╭─ EXTRACTED MATERIAL

(** X13.  "Mark Resolved" is final.  On a dashboard whose reports have a
    location and whose selected report, if any, has a string id, the click
    leaves a state in which the selected report is resolved or absent, so
    that the two status buttons are not offered and a further click on
    either changes neither the storage nor the state. *)
Theorem mark_resolved_is_final (user : obj) (ls : Storage.LocalStorage)
    (st : AdminHome.State) :
  Forall location_object (AdminHome.reports st) ->
  (forall sel, AdminHome.selectedReport st = Some sel -> string_id sel) ->
  exists st1,
    AdminHome.handle user AdminHome.ClickMarkResolved ls st
      = ((AdminHome.handle user AdminHome.ClickMarkResolved ls st).1, Some st1)
    /\ (forall sel, AdminHome.selectedReport st = Some sel ->
          exists sel1, AdminHome.selectedReport st1 = Some sel1
                       /\ prop sel1 "status" = JStr "resolved"
                       /\ prop sel1 "id" = prop sel "id")
    /\ AdminHome.canUpdate st1 = None
    /\ (forall e ls1,
          e = AdminHome.ClickMarkInProgress \/ e = AdminHome.ClickMarkResolved ->
          AdminHome.handle user e ls1 st1 = (ls1, Some st1)).
Proof.
  intros Hloc Hsel.
  assert (forall st1, AdminHome.canUpdate st1 = None ->
            forall e ls1,
              e = AdminHome.ClickMarkInProgress \/ e = AdminHome.ClickMarkResolved ->
              AdminHome.handle user e ls1 st1 = (ls1, Some st1)) as Hnoop.
  { intros st1 Hst1 e ls1 [-> | ->]; cbn [AdminHome.handle]; by rewrite Hst1. }
  cbn [AdminHome.handle].
  destruct (AdminHome.canUpdate st) as [sel|] eqn:Hcan.
  - unfold AdminHome.canUpdate in Hcan.
    destruct (AdminHome.selectedReport st) as [sel0|] eqn:Hsel0; [|discriminate].
    destruct (strict_eq (prop sel0 "status") (JStr "resolved")) eqn:Hst; [discriminate|].
    injection Hcan as <-.
    set (r := AdminHome.updateReportStatus user (prop sel0 "id") AdminHome.Resolved
                (Some "Public Works") (Some "Issue resolved successfully") ls st).
    destruct (runFilterEffect_runs r.2) as (st1 & Hst1 & _).
    { subst r. by apply updatedReports_location. }
    exists st1. cbn [fst snd]. rewrite Hst1. split; [reflexivity|].
    assert (AdminHome.selectedReport st1
            = Some (AdminHome.withTriage user AdminHome.Resolved (Some "Public Works")
                      (Some "Issue resolved successfully") sel0)) as Hsel1.
    { rewrite (runFilterEffect_selected _ _ Hst1). subst r.
      unfold AdminHome.updateReportStatus. cbn [snd AdminHome.selectedReport].
      rewrite Hsel0. cbn [default]. by rewrite (strict_eq_string_id sel0 (Hsel sel0 eq_refl)). }
    destruct (withTriage_set user AdminHome.Resolved (Some "Public Works")
                (Some "Issue resolved successfully") sel0) as (Hstatus & _).
    split; [|split].
    + intros sel [= <-]. eexists. split; [exact Hsel1|]. split; [exact Hstatus|].
      unfold prop. rewrite withTriage_other; [reflexivity|].
      unfold triage_fields. rewrite !not_elem_of_cons.
      repeat split; try done. apply not_elem_of_nil.
    + eapply canUpdate_resolved; [exact Hsel1 | exact Hstatus].
    + apply Hnoop. eapply canUpdate_resolved; [exact Hsel1 | exact Hstatus].
  - exists st. split; [reflexivity|]. split; [|split; [exact Hcan | by apply Hnoop]].
    intros sel Hsel0. unfold AdminHome.canUpdate in Hcan. rewrite Hsel0 in Hcan.
    exists sel. split; [exact Hsel0|]. split; [|reflexivity].
    destruct (strict_eq (prop sel "status") (JStr "resolved")) eqn:Hst; [|discriminate].
    rewrite strict_eq_string in Hst. by apply is_string_spec.
Qed.

Lemma mark_resolved_is_final_witness :
  exists st1,
    AdminHome.handle strayUser AdminHome.ClickMarkResolved Storage.empty sampleDashboard
      = ((AdminHome.handle strayUser AdminHome.ClickMarkResolved Storage.empty
            sampleDashboard).1, Some st1)
    /\ (forall sel, AdminHome.selectedReport sampleDashboard = Some sel ->
          exists sel1, AdminHome.selectedReport st1 = Some sel1
                       /\ prop sel1 "status" = JStr "resolved"
                       /\ prop sel1 "id" = prop sel "id")
    /\ AdminHome.canUpdate st1 = None
    /\ (forall e ls1,
          e = AdminHome.ClickMarkInProgress \/ e = AdminHome.ClickMarkResolved ->
          AdminHome.handle strayUser e ls1 st1 = (ls1, Some st1)).
Proof.
  refine (mark_resolved_is_final strayUser Storage.empty sampleDashboard _ _).
  - apply demoReports_location.
  - intros sel Hsel. injection Hsel as <-. by exists "1".
Defined.

Lemma named_validation_checks (formData : NamedUserHome.FormData)
    (location : option UserHome.Coords) :
  named_passes_validation formData location
  <-> (negb (nonempty (NamedUserHome.title formData))
       || negb (nonempty (NamedUserHome.description formData))
       || negb (nonempty (NamedUserHome.imageUrl formData)) = false)
      /\ (negb (bool_decide (is_Some location))
          && negb (nonempty (NamedUserHome.address formData)) = false).
Proof.
  unfold named_passes_validation.
  rewrite !orb_false_iff, andb_false_iff, !negb_false_iff, !nonempty_spec.
  rewrite bool_decide_eq_true.
  assert (is_Some location <-> location <> None) as ->.
  { destruct location as [c|]; split; intros H;
      first [ done | by eexists | by destruct H | by destruct H as [? [=]] ]. }
  tauto.
Qed.

(** X14.  The named export of [UserHome], with one image per report,
    stores what the dashboard reads: when its form passes validation, the
    report appended to the store has the image as the string [imageUrl],
    which is not empty; when a check fails, the storage is left as it
    is. *)
Theorem named_submitReport_stores_imageUrl (user : obj) (now : Z) (iso : string)
    (ls : Storage.LocalStorage) (st : NamedUserHome.State) :
  Forall is_json (Storage.getReports ls) ->
  let r := NamedUserHome.submitReport user now iso ls st in
  let report := NamedUserHome.newReport user now iso (NamedUserHome.formData st)
                  (NamedUserHome.location st) in
  (named_passes_validation (NamedUserHome.formData st) (NamedUserHome.location st) ->
     Storage.getReports r.1 = Storage.getReports ls ++ [stringify_parse_obj report]
     /\ prop (stringify_parse_obj report) "imageUrl"
        = JStr (NamedUserHome.imageUrl (NamedUserHome.formData st))
     /\ truthy (prop (stringify_parse_obj report) "imageUrl") = true
     /\ stringify_parse_obj report !! "imageUrls" = None)
  /\ (~ named_passes_validation (NamedUserHome.formData st) (NamedUserHome.location st) ->
      r.1 = ls /\ NamedUserHome.reports r.2 = NamedUserHome.reports st).
Proof.
  intros Hjson. cbn zeta. rewrite named_validation_checks.
  unfold NamedUserHome.submitReport.
  destruct (_ || _ || _) eqn:H1.
  { split; [by intros [[=] _] | done]. }
  destruct (_ && _) eqn:H2.
  { split; [by intros [_ [=]] | done]. }
  split; [intros _ | by intros []].
  cbn [fst]. rewrite getReports_setReports, fmap_app, is_json_fmap by exact Hjson.
  split; [reflexivity|].
  assert (prop (NamedUserHome.newReport user now iso (NamedUserHome.formData st)
                  (NamedUserHome.location st)) "imageUrl"
          = JStr (NamedUserHome.imageUrl (NamedUserHome.formData st))) as Himg.
  { unfold NamedUserHome.newReport, literal, prop. cbn [foldl fst snd].
    repeat (rewrite lookup_insert_ne by done). by rewrite lookup_insert_eq. }
  rewrite (prop_stringify_parse_string _ _ _ Himg).
  split; [reflexivity|]. split.
  - apply orb_false_iff in H1 as [_ H1]. by apply negb_false_iff in H1.
  - rewrite lookup_stringify_parse_obj.
    unfold NamedUserHome.newReport, literal. cbn [foldl fst snd].
    repeat (rewrite lookup_insert_ne by done). by rewrite lookup_empty.
Qed.

Lemma named_submitReport_stores_imageUrl_witness :
  prop (stringify_parse_obj
          (NamedUserHome.newReport strayUser 0 "" namedFilledForm None)) "imageUrl"
  = JStr "data:bench".
Proof.
  refine (proj1 (proj2 (proj1 (named_submitReport_stores_imageUrl strayUser 0 ""
                                 Storage.empty namedFilledPage _) _))).
  - constructor.
  - repeat split; try discriminate. right. discriminate.
Defined.

Lemma withTriage_idemp (user : obj) (status : AdminHome.Status)
    (department comments : option string) (report : obj) :
  AdminHome.withTriage user status department comments
    (AdminHome.withTriage user status department comments report)
  = AdminHome.withTriage user status department comments report.
Proof.
  unfold AdminHome.withTriage. apply map_eq. intros k.
  rewrite !lookup_insert. by repeat case_decide.
Qed.

Lemma withTriage_id (user : obj) (status : AdminHome.Status)
    (department comments : option string) (report : obj) :
  prop (AdminHome.withTriage user status department comments report) "id"
  = prop report "id".
Proof. unfold prop. rewrite withTriage_other; [reflexivity | by apply not_triage]. Qed.

(** X20.  [updateReportStatus] is idempotent: calling it again with the
    same arguments on the storage and the state it left changes neither
    of them. *)
Theorem updateReportStatus_idempotent (user : obj) (reportId : jsval)
    (status : AdminHome.Status) (department comments : option string)
    (ls : Storage.LocalStorage) (st : AdminHome.State) :
  let r1 := AdminHome.updateReportStatus user reportId status department comments ls st in
  AdminHome.updateReportStatus user reportId status department comments r1.1 r1.2 = r1.
Proof.
  cbn zeta. unfold AdminHome.updateReportStatus.
  cbn [fst snd AdminHome.reports AdminHome.selectedReport AdminHome.filteredReports
       AdminHome.filters AdminHome.activeTab].
  assert (AdminHome.updatedReports user reportId status department comments
            (AdminHome.updatedReports user reportId status department comments
               (AdminHome.reports st))
          = AdminHome.updatedReports user reportId status department comments
              (AdminHome.reports st)) as ->.
  { unfold AdminHome.updatedReports. rewrite <- list_fmap_compose.
    apply list_fmap_ext. intros _ r _. cbn.
    destruct (strict_eq (prop r "id") reportId) eqn:Hid.
    - by rewrite withTriage_id, Hid, withTriage_idemp.
    - by rewrite Hid. }
  f_equal.
  destruct (AdminHome.selectedReport st) as [sel|]; cbn [default from_option id].
  - destruct (strict_eq (prop sel "id") reportId) eqn:Hid; cbn [default from_option id].
    + by rewrite withTriage_id, Hid, withTriage_idemp.
    + by rewrite Hid.
  - destruct (strict_eq JUndefined reportId) eqn:Hid; cbn [default from_option id].
    + rewrite withTriage_id, withTriage_idemp. unfold prop at 1.
      rewrite lookup_empty. cbn [default from_option]. by rewrite Hid.
    + by rewrite Hid.
Qed.
(** C4.  While [trained] is [False], [test_specific_set()] raises
    [AssertionError] and leaves the experiment, results included, as it was.
    After a [run()] that returned, [trained] is [True] and
    [test_specific_set()], called in the world that [run()] left, returns
    with one table more in the result store, holding one row per registered
    model; this when, from that world on, each model predicts on the supplied
    set, the metrics score those predictions, and the table is saved. *)
Theorem test_specific_set_needs_run (E : Env) (self : Experiment E)
    (test_set : Features E) (truth_set : list num) (w : World E) :
  (trained self = false ->
   test_specific_set test_set truth_set self w = (Err AssertionError, self, w)) /\
  (forall save_data save_graphs show_graphs self1 w1,
      run save_data save_graphs show_graphs self w = (Ok tt, self1, w1) ->
      scoring_returns E test_set truth_set
        (dict_values (metrics self1)) (models self1) w1 ->
      saving_returns test_set truth_set self1 w1 ->
      trained self1 = true /\
      exists df self2 w2,
        test_specific_set test_set truth_set self1 w1 = (Ok tt, self2, w2) /\
        results self2 = results self1 ++ [df] /\
        index df = map (model_str E) (models self1) /\
        List.length (values df) = List.length (models self1) /\
        columns df = keys (metrics self1)).
Proof.
  split.
  - intros Huntrained. unfold test_specific_set. rewrite Huntrained. reflexivity.
  - intros sd sg shg self1 w1 Hrun Hscoring Hsave.
    destruct (run_ok _ _ _ _ _ Hrun) as [Htrained _].
    split; [exact Htrained|].
    unfold test_specific_set. rewrite Htrained. cbn [negb].
    change (models (with_count (count self1 + 1) self1)) with (models self1).
    change (metrics (with_count (count self1 + 1) self1)) with (metrics self1).
    destruct (@test_models_rows E test_set truth_set _ _ [] w1 Hscoring)
      as [rows [w2 [Hrows Hlabels]]].
    destruct (Hsave _ _ Hrows) as [w3 Hsaved].
    rewrite Hrows.
    change (directory
              (with_results
                 (results (with_count (count self1 + 1) self1) ++
                  [{| index := map fst ([] ++ rows);
                      columns := keys (metrics self1);
                      values := map snd ([] ++ rows) |}])
                 (with_count (count self1 + 1) self1)))
      with (directory self1).
    change (count
              (with_results
                 (results (with_count (count self1 + 1) self1) ++
                  [{| index := map fst ([] ++ rows);
                      columns := keys (metrics self1);
                      values := map snd ([] ++ rows) |}])
                 (with_count (count self1 + 1) self1)))
      with (count self1 + 1).
    rewrite Hsaved.
    do 3 eexists. split; [reflexivity|].
    cbn [results with_results with_count index values columns app].
    repeat split.
    + exact Hlabels.
    + cbn [values].
      rewrite <- (length_map (model_str E) (models self1)), <- Hlabels.
      now rewrite !length_map.
Qed.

╰─

* _WHAT IS EXPECTED_:
Pull every line that holds the string "leaves" out of the records.

* _TASK RESPONSE_:
    leaves a state in which the selected report is resolved or absent, so
    [AssertionError] and leaves the experiment, results included, as it was.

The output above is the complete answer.